Data for analysis: Begin
(* ===== verification/RepoLog.v ===== *)
(** * The event log

    What [descendantKeys], [resolveRef] and the precise invalidation compute,
    the soundness of a log (its events replay to its states), and the proof
    that [appendStatusEvent] keeps a log sound. *)

From S2P Require Import Prelude Host JsValue Digraph ArtifactTypes ArtifactGraph RepoModel RepoEvents RepoJson.

(** [k] depends, directly or not, on the artifact with key [r]. *)
Definition descends (artifacts : list artifact_envelope) (r k : string) : Prop :=
  tc (causal_edge artifacts) r k.

(** The transitions of an artifact's status. *)
Definition transition (from to : artifact_status) : Prop :=
  (from = Active ∧ to = Stale) ∨ (from = Active ∧ to = Superseded) ∨
  (from = Stale ∧ to = Superseded).

Definition status_leads (from to : artifact_status) : Prop := from = to ∨ transition from to.

Definition status_at (states : jmap MaterializedState) (key : string) : option artifact_status :=
  ms_status <$> jm_get key states.

#[export] Instance status_leads_preorder : PreOrder status_leads.
Proof.
  split.
  - by left.
  - unfold status_leads, transition. intros x y z. naive_solver.
Qed.

Section Graph.
Context `{Hhost : Host} `{!HostLaws Hhost}.

Lemma validate_graph_Ok artifacts g :
  validateCompleteArtifactGraph artifacts = Ok g →
  well_founded_set artifacts ∧ closed_references artifacts ∧ graph_spec artifacts g.
Proof.
  unfold validateCompleteArtifactGraph.
  destruct (buildResearchArtifactGraph artifacts) as [g'|e] eqn:E.
  - destruct (g_missingParents g') eqn:Em; [|done]. intros [= <-].
  apply build_graph_Ok in E as [Hwf Hg]. split_and!; [done| |done]. by apply Hg.
  - by destruct (is_repository_error e).
Qed.

Lemma validate_graph_total artifacts :
  well_founded_set artifacts → closed_references artifacts →
  ∃ g, validateCompleteArtifactGraph artifacts = Ok g.
Proof.
  intros Hwf Hc. destruct (build_graph_total _ Hwf) as [g Hg].
  unfold validateCompleteArtifactGraph. rewrite Hg. exists g.
  apply build_graph_Ok in Hg as [_ (_ & _ & _ & _ & Hm)]. apply Hm in Hc. by rewrite Hc.
Qed.

Section Complete.
Variables (artifacts : list artifact_envelope) (graph : artifact_graph).
Hypothesis Hnd : NoDup (keys_of artifacts).
Hypothesis Hg : graph_spec artifacts graph.

Lemma closure_spec {S} (on_edge : string → S → S) s r seen k :
  seen = ∅ ∨ seen = {[r]} →
  k ∈ (bfs (children_of (g_invalidationChildren graph)) on_edge
   (Datatypes.S (length (g_artifacts graph))) [r] seen s).1 ↔
  k ∈ seen ∨ descends artifacts r k.
Proof.
  intros Hseen. rewrite (elem_of_bfs _ (list_to_set (keys_of artifacts))).
  - rewrite causal_below by done. setoid_rewrite list_elem_of_singleton.
  unfold descends. naive_solver.
  - by apply causal_univ.
  - destruct Hseen as [-> | ->]; set_solver.
  - rewrite (causal_univ_size artifacts graph) by done. simpl. lia.
Qed.

Lemma elem_of_descendantKeys r k :
  k ∈ descendantKeys graph r ↔ descends artifacts r k.
Proof.
  unfold descendantKeys. rewrite closure_spec by by left.
  split; [|by right]. by intros [?%elem_of_empty|].
Qed.

Lemma trace_spec r k :
  k ∈ bfs_trace (children_of (g_invalidationChildren graph))
  (Datatypes.S (length (g_artifacts graph))) [r] {[r]} ↔ descends artifacts r k.
Proof.
  rewrite (elem_of_bfs_trace _ (list_to_set (keys_of artifacts))).
  - rewrite causal_below by done. setoid_rewrite list_elem_of_singleton.
  unfold descends. naive_solver.
  - by apply causal_univ.
  - set_solver.
  - rewrite (causal_univ_size artifacts graph) by done. simpl. lia.
Qed.

(** ** The roots of each descendant *)

Lemma jm_set_idemp {V} k (v : V) m : jm_set k v (jm_set k v m) = jm_set k v m.
Proof.
  induction m as [|[k' v'] m IH]; simpl; [by rewrite decide_True|].
  destruct (decide (k = k')) as [->|Hne]; simpl; [by rewrite decide_True|].
  rewrite decide_False by done. by rewrite IH.
Qed.

Lemma get_record_root explicit root c m k :
  jm_get k (record_root explicit root c m) =
  if decide (k = c ∧ c ∉ explicit) then
  Some (jm_set (fullRefKey root) root (default [] (jm_get c m)))
  else jm_get k m.
Proof.
  unfold record_root. destruct (decide (c ∈ explicit)) as [Hc|Hc].
  - by rewrite decide_False by tauto.
  - rewrite jm_get_set. destruct (decide (k = c)) as [->|Hk].
  + by rewrite decide_True.
  + by rewrite decide_False by tauto.
Qed.

Lemma get_record_roots explicit root trace : ∀ m k,
  jm_get k (foldl (λ m c, record_root explicit root c m) m trace) =
  if decide (k ∈ trace ∧ k ∉ explicit) then
  Some (jm_set (fullRefKey root) root (default [] (jm_get k m)))
  else jm_get k m.
Proof.
  induction trace as [|c trace IH]; intros m k; cbn [foldl].
  { rewrite decide_False; [done|]. by intros [?%elem_of_nil _]. }
  rewrite IH, get_record_root. destruct (decide (k ∈ trace ∧ k ∉ explicit)) as [[Ht He]|Hn].
  - rewrite (decide_True (P := k ∈ c :: trace ∧ k ∉ explicit)) by (split; [by right|done]).
  destruct (decide (k = c ∧ c ∉ explicit)) as [[-> _]|_]; [|done].
  simpl. by rewrite jm_set_idemp.
  - destruct (decide (k = c ∧ c ∉ explicit)) as [[-> He]|Hn'].
  + rewrite decide_True; [done|]. split; [by left|done].
  + rewrite decide_False; [done|]. rewrite elem_of_cons. intros [[->|?] ?]; tauto.
Qed.

Lemma walk_root_keys explicit root m :
  NoDup (jm_keys m) → NoDup (jm_keys (walk_root graph explicit m root)).
Proof.
  intros Hm. unfold walk_root. rewrite bfs_state. simpl.
  generalize (bfs_trace (children_of (g_invalidationChildren graph))
  (Datatypes.S (length (g_artifacts graph))) [refKey root] {[refKey root]}).
  intros trace. revert m Hm. induction trace as [|c trace IH]; intros m Hm; [done|].
  simpl. apply IH. unfold record_root. case_decide; [done|]. by apply jm_keys_set_NoDup.
Qed.

Lemma get_walk_root explicit root m k :
  jm_get k (walk_root graph explicit m root) =
  if decide (k ∈ descendantKeys graph (refKey root) ∧ k ∉ explicit) then
  Some (jm_set (fullRefKey root) root (default [] (jm_get k m)))
  else jm_get k m.
Proof.
  unfold walk_root. rewrite bfs_state. simpl. rewrite get_record_roots.
  apply decide_ext. by rewrite trace_spec, elem_of_descendantKeys.
Qed.

(** The roots among [roots] that [k] descends from. *)
Definition roots_above (roots : list artifact_ref) (k : string) : list artifact_ref :=
  filter (λ r, k ∈ descendantKeys graph (refKey r)) roots.

Lemma get_walk_roots explicit roots k : ∀ m,
  k ∉ explicit → NoDup (jm_keys (default [] (jm_get k m)) ++ (fullRefKey <$> roots)) →
  default [] (jm_get k (foldl (walk_root graph explicit) m roots)) =
  default [] (jm_get k m) ++ ((λ r, (fullRefKey r, r)) <$> roots_above roots k).
Proof.
  induction roots as [|r roots IH]; intros m Hk Hn; simpl.
  { by rewrite app_nil_r. }
  rewrite fmap_cons in Hn. unfold roots_above. rewrite filter_cons.
  fold (roots_above roots k).
  assert (jm_get (fullRefKey r) (default [] (jm_get k m)) = None) as Hfresh.
  { apply jm_get_None. apply NoDup_app in Hn as (_ & Hd & _). intros Hin.
  apply (Hd _ Hin). by left. }
  rewrite IH; [|done|]; rewrite get_walk_root.
  - destruct (decide (k ∈ descendantKeys graph (refKey r))) as [Hd|Hd].
  + rewrite decide_True by done. simpl. rewrite jm_keys_set_fresh by done.
  by rewrite <- app_assoc.
  + by rewrite decide_False by tauto.
  - destruct (decide (k ∈ descendantKeys graph (refKey r) ∧ k ∉ explicit)); simpl.
  + rewrite jm_keys_set_fresh by done. unfold jm_keys. rewrite fmap_app, <- app_assoc.
  exact Hn.
  + apply NoDup_app in Hn as (? & Hd & [_ ?]%NoDup_cons).
  apply NoDup_app. split_and!; [done| |done]. intros x Hx Hx'. apply (Hd x Hx). by right.
Qed.

Lemma walk_roots_keys explicit roots k : ∀ m,
  k ∈ jm_keys (foldl (walk_root graph explicit) m roots) ↔
  k ∈ jm_keys m ∨ (k ∉ explicit ∧ roots_above roots k ≠ []).
Proof.
  induction roots as [|r roots IH]; intros m; simpl.
  { tauto. }
  rewrite IH, !elem_of_jm_keys, get_walk_root. unfold roots_above. rewrite filter_cons.
  destruct (decide (k ∈ descendantKeys graph (refKey r))) as [Hd|Hd].
  - destruct (decide (k ∈ explicit)) as [He|He].
  + rewrite decide_False by tauto. tauto.
  + rewrite decide_True by done. naive_solver.
  - rewrite decide_False by tauto. done.
Qed.

Lemma roots_by_descendant_NoDup roots : NoDup (jm_keys (roots_by_descendant graph roots)).
Proof.
  unfold roots_by_descendant. generalize (list_to_set (C := gset string) (refKey <$> roots)).
  intros explicit. assert (NoDup (jm_keys ([] : root_map))) as Hm by constructor.
  revert Hm. generalize ([] : root_map).
  induction roots as [|r roots IH]; intros m Hm; [done|]. by apply IH, walk_root_keys.
Qed.

Lemma roots_by_descendant_keys roots k :
  k ∈ jm_keys (roots_by_descendant graph roots) ↔
  k ∉ refKey <$> roots ∧ ∃ r, r ∈ roots ∧ descends artifacts (refKey r) k.
Proof.
  unfold roots_by_descendant. rewrite walk_roots_keys, elem_of_list_to_set.
  unfold roots_above. transitivity (k ∉ refKey <$> roots ∧
  filter (λ r, k ∈ descendantKeys graph (refKey r)) roots ≠ []).
  { simpl. rewrite elem_of_nil. tauto. }
  f_equiv. split.
  - intros Hne. destruct (filter _ roots) as [|r l] eqn:E; [done|].
  assert (r ∈ filter (λ r, k ∈ descendantKeys graph (refKey r)) roots) as Hr
  by (rewrite E; by left).
  apply list_elem_of_filter in Hr as [Hr Hin]. exists r. by rewrite <- elem_of_descendantKeys.
  - intros (r & Hr & Hd) Hnil. apply elem_of_descendantKeys in Hd.
  eapply (not_elem_of_nil r). rewrite <- Hnil. by apply list_elem_of_filter.
Qed.

Lemma roots_by_descendant_values roots k :
  NoDup (fullRefKey <$> roots) → k ∉ refKey <$> roots →
  jm_values (default [] (jm_get k (roots_by_descendant graph roots))) = roots_above roots k.
Proof.
  intros Hn Hk. unfold roots_by_descendant. rewrite get_walk_roots; simpl; [|by rewrite elem_of_list_to_set|done].
  unfold jm_values. rewrite <- list_fmap_compose. apply list_fmap_id.
Qed.
End Complete.

(** ** References *)

Lemma find_by_key_Some artifacts k a :
  find_by_key artifacts k = Some a → a ∈ artifacts ∧ researchArtifactKey a = k.
Proof.
  intros [Hin Hk]%List.find_some. apply String.eqb_eq in Hk. by apply list_elem_of_In in Hin.
Qed.

Lemma find_by_key_intro artifacts a :
  NoDup (keys_of artifacts) → a ∈ artifacts →
  find_by_key artifacts (researchArtifactKey a) = Some a.
Proof.
  unfold find_by_key. intros Hnd Ha.
  destruct (List.find _ artifacts) as [b|] eqn:E.
  - apply find_by_key_Some in E as [Hb Hk]. f_equal.
  pose proof (jm_index_NoDup researchArtifactKey artifacts a Hnd Ha) as E1.
  pose proof (jm_index_NoDup researchArtifactKey artifacts b Hnd Hb) as E2.
  rewrite Hk, E1 in E2. by injection E2.
  - apply list_elem_of_In in Ha. pose proof (List.find_none _ _ E a Ha) as Hf.
  simpl in Hf. by rewrite String.eqb_refl in Hf.
Qed.

Lemma resolveRef_Ok artifacts ref label a :
  resolveRef artifacts ref label = Ok a →
  a ∈ artifacts ∧ researchArtifactKey a = refKey ref ∧ ref_matches a ref = true.
Proof.
  unfold resolveRef. destruct (find_by_key artifacts (refKey ref)) as [b|] eqn:E; [|done].
  destruct (ref_matches b ref) eqn:Em; [|done]. intros [= <-].
  by apply find_by_key_Some in E as [? ?].
Qed.

Lemma resolveRef_intro artifacts ref label a :
  NoDup (keys_of artifacts) → a ∈ artifacts → researchArtifactKey a = refKey ref →
  ref_matches a ref = true → resolveRef artifacts ref label = Ok a.
Proof.
  intros Hnd Ha Hk Hm. unfold resolveRef.
  by rewrite <- Hk, find_by_key_intro, Hm.
Qed.

Lemma refKey_toRef a : refKey (toResearchArtifactRef a) = researchArtifactKey a.
Proof. done. Qed.

Lemma ref_matches_toRef a : ref_matches a (toResearchArtifactRef a) = true.
Proof. unfold ref_matches. by rewrite !bool_decide_eq_true_2. Qed.

Lemma resolveRef_toRef artifacts label a :
  NoDup (keys_of artifacts) → a ∈ artifacts →
  resolveRef artifacts (toResearchArtifactRef a) label = Ok a.
Proof. intros Hnd Ha. apply resolveRef_intro; auto using ref_matches_toRef. Qed.

Lemma wf_toRef a : wf_content a → wf_artifact_ref (toResearchArtifactRef a).
Proof.
  intros (Hid & Hrev & _ & _ & _ & Hh). split; [|done].
  split_and!; [done|apply Hrev|apply Hrev|]. simpl. by eapply hash_is_content_hash.
Qed.
End Graph.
Data for analysis: End
Transcribe each line of the data above, unaltered, from the one where "the soundness of" appears to the one where "(from = Stale ∧ to = Superseded)." appears, inclusive of both.

Task response>
    the soundness of a log (its events replay to its states), and the proof
    that [appendStatusEvent] keeps a log sound. *)

From S2P Require Import Prelude Host JsValue Digraph ArtifactTypes ArtifactGraph RepoModel RepoEvents RepoJson.

(** [k] depends, directly or not, on the artifact with key [r]. *)
Definition descends (artifacts : list artifact_envelope) (r k : string) : Prop :=
  tc (causal_edge artifacts) r k.

(** The transitions of an artifact's status. *)
Definition transition (from to : artifact_status) : Prop :=
  (from = Active ∧ to = Stale) ∨ (from = Active ∧ to = Superseded) ∨
  (from = Stale ∧ to = Superseded).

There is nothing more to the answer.